We now can sequence entire human genomes in mere days at a fraction of the cost of the Human Genome Project. We do not know the function of most of the genetic differences we detect, most being in non-coding regions we know little about.

One of the biggest remaining problems is the fact that the genetic variations we have discovered do not account for the heritability of all traits, termed the missing heritability problem. Some traits, such as height, for example, are highly heritable, meaning that a large amount of the variation we see in height is encoded in our DNA, and yet, the genetic differences we have found so far are insufficient to account for all our inherited traits and diseases. Advances in longer-read sequencing techniques are slowly uncovering new types of variations, but efforts even more ambitious than the 1000 Genomes Project are needed if we are to solve this conundrum to find the missing variation.

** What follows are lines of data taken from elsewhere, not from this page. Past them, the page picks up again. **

(** ** IPv6 addresses, as [core::net] reads them

    Each reader gives the input that is left, or fails without consuming. *)

Fixpoint span (p : byte -> bool) (l : bytes) : bytes * bytes :=
  match l with
  | [] => ([], [])
  | c :: l' => if p c then let '(a, b) := span p l' in (c :: a, b) else ([], l)
  end.

Definition hex_digit (c : byte) : bool := is_digit c || between 97 102 c || between 65 70 c.

(** [read_number(16, Some(4), true)]. *)
Definition read_group (l : bytes) : option bytes :=
  let '(ds, rest) := span hex_digit l in
  if (1 <=? length ds)%nat && (length ds <=? 4)%nat then Some rest else None.

(** [read_number(10, Some(3), false)] at [u8]. *)
Definition read_octet (l : bytes) : option bytes :=
  let '(ds, rest) := span is_digit l in
  if (1 <=? length ds)%nat && (length ds <=? 3)%nat && (dec_value ds <=? 255)
     && negb ((1 <? length ds)%nat && bool_decide (head ds = Some x30))
  then Some rest else None.

Definition read_given_char (c : byte) (l : bytes) : option bytes := strip_prefix [c] l.

(** [read_separator]: a separator before every element but the first. *)
Definition read_separator (sep : byte) (i : nat) (inner : bytes -> option bytes) (l : bytes)
    : option bytes :=
  match i with
  | O => inner l
  | S _ => read_given_char sep l ≫= inner
  end.

Definition read_ipv4_addr (l : bytes) : option bytes :=
  read_octet l ≫= fun l1 => read_separator x2e 1 read_octet l1 ≫= fun l2 =>
  read_separator x2e 2 read_octet l2 ≫= read_separator x2e 3 read_octet.

(** [read_groups] on a slice of [limit] groups, from group [i] on, with [left]
    groups to go: the number of groups read, whether an embedded IPv4 address
    ended it, and the input that is left. *)
Fixpoint read_groups (left i limit : nat) (l : bytes) : nat * bool * bytes :=
  match left with
  | O => (limit, false, l)
  | S left' =>
      let ipv4 :=
        if (i <? limit - 1)%nat then read_separator x3a i read_ipv4_addr l else None in
      match ipv4 with
      | Some rest => ((i + 2)%nat, true, rest)
      | None =>
          match read_separator x3a i read_group l with
          | Some rest => read_groups left' (S i) limit rest
          | None => (i, false, l)
          end
      end
  end.

Definition read_ipv6_addr (l : bytes) : option bytes :=
  let '(head_size, head_ipv4, l1) := read_groups 8 0 8 l in
  if (head_size =? 8)%nat then Some l1
  else if head_ipv4 then None
  else
    read_given_char x3a l1 ≫= fun l2 => read_given_char x3a l2 ≫= fun l3 =>
    let limit := (8 - (head_size + 1))%nat in
    let '(_, _, l4) := read_groups limit 0 limit l3 in Some l4.

(** [host.parse::<Ipv6Addr>().is_ok()]: the address must be the whole text. *)
Definition is_ipv6 (l : bytes) : bool := bool_decide (read_ipv6_addr l = Some []).

(** ** From URL to parameters *)

Definition is_our_url (url : bytes) : bool :=
  starts_with (bs "monetdb://") url || starts_with (bs "monetdbs://") url
  || starts_with (bs "mapi:monetdb://") url.

Definition path_error (unexpected : bytes) : ParmError :=
  InvalidUrl [Lit "invalid path component "; Debug unexpected].

(** The host that a parsed URL stands for; [localhost] is the empty host. *)
Definition monetdb_host (parsed : Url) : res ParmError bytes :=
  match host parsed with
  | None => Ok []
  | Some (Domain dom) =>
      let? name := percent_decode dom in
      Ok (if bool_decide (name = bs "localhost") then []
          else if bool_decide (name = bs "localhost.") then bs "localhost"
          else name)
  | Some (Ipv4 ip) => Ok ip
  | Some (Ipv6 ip) => Ok ip
  end.

Definition set_port_of (parsed : Url) : pcomp unit :=
  match port parsed with
  | Some p => set Parm.Port (value_from_int p)
  | None => set Parm.Port (value_from_int (-1))
  end.

(** The path: at most a database, a table schema and a table. *)
Definition monetdb_path (segments : list bytes) : pcomp unit :=
  let segment p s := do? v := slift (percent_decode s) in set p (value_from_str v) in
  match segments with
  | [] => sret tt
  | db :: rest =>
      do! segment Parm.Database db in
      match rest with
      | [] => sret tt
      | sch :: rest =>
          do! segment Parm.TableSchema sch in
          match rest with
          | [] => sret tt
          | tab :: rest =>
              do! segment Parm.Table tab in
              match rest with
              | [] => sret tt
              | unexpected :: _ => sfail (path_error unexpected)
              end
          end
      end
  end.

(** The loop over the query pairs. *)
Fixpoint monetdb_query (pairs : list (bytes * bytes)) : pcomp unit :=
  match pairs with
  | [] => sret tt
  | (k, v) :: rest =>
      match Parm.from_str k with
      | Some parm =>
          if Parm.is_core parm then sfail (NotAllowedAsQuery parm)
          else do! set parm (value_from_str v) in monetdb_query rest
      | None =>
          if Parm.ignored k then monetdb_query rest
          else sfail (UnknownParameter k)
      end
  end.

(** The user information that neither parser accepts. *)
Definition has_userinfo (parsed : Url) : bool :=
  negb (bool_decide (username parsed = [])) || bool_decide (is_Some (url_password parsed)).

(** The loop over the query of a [mapi:] URL, which is not percent-decoded. *)
Fixpoint legacy_query (items : list bytes) : pcomp unit :=
  match items with
  | [] => sret tt
  | x :: rest =>
      do! match split_once [x3d] x with
          | Some (k, v) =>
              if bool_decide (k = bs "language") then set Parm.Language (value_from_str v)
              else if bool_decide (k = bs "database") then set Parm.Database (value_from_str v)
              else sret tt
          | None => sret tt
          end in
      legacy_query rest
  end.

(** The database of a [mapi:] URL: its one path component. *)
Definition legacy_database (parsed : Url) : res ParmError bytes :=
  match path_segments parsed with
  | Some (db :: unexpected :: _) => Err (path_error unexpected)
  | Some [db] => Ok db
  | _ => Ok []
  end.

Section Parser.
Context (Url_parse : bytes -> bytes + Url).

(** [Url::parse(..).map_err(..)?]; the left of the sum is the text of the error. *)
Definition parse_url (url : bytes) : res ParmError Url :=
  match Url_parse url with
  | inr parsed => Ok parsed
  | inl e => Err (InvalidUrl [Arg e])
  end.

Definition parse_monetdb_url (use_tls : bool) (url : bytes) : pcomp unit :=
  do? parsed := slift (parse_url url) in
  if has_userinfo parsed then
    sfail (InvalidUrl
      [Lit "user information is not allowed after ://; use ?user= and &password="])
  else
    do! set_tls use_tls in
    do? host := slift (monetdb_host parsed) in
    do! set Parm.Host (value_from_str host) in
    do! set_port_of parsed in
    do! match path_segments parsed with
        | Some segments => monetdb_path segments
        | None => sret tt
        end in
    monetdb_query (query_pairs parsed).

Maybe one day in the not-too-distant future, when all our genomes are sequenced at birth and we fully understand the heritability of all our traits and gene interactions, we will be able to design a truly cradle-to-grave healthcare system, with drugs and treatments uniquely designed for each individual on the basis of their genome. Until then, we have more of a handle on our similarities than our differences, which remain so minutely small as to be undiscoverable.

Bartek Witek is a third-year undergraduate studying Natural Sciences at St Catharine’s College. Illustration by Mariadaria Ianni-Ravn.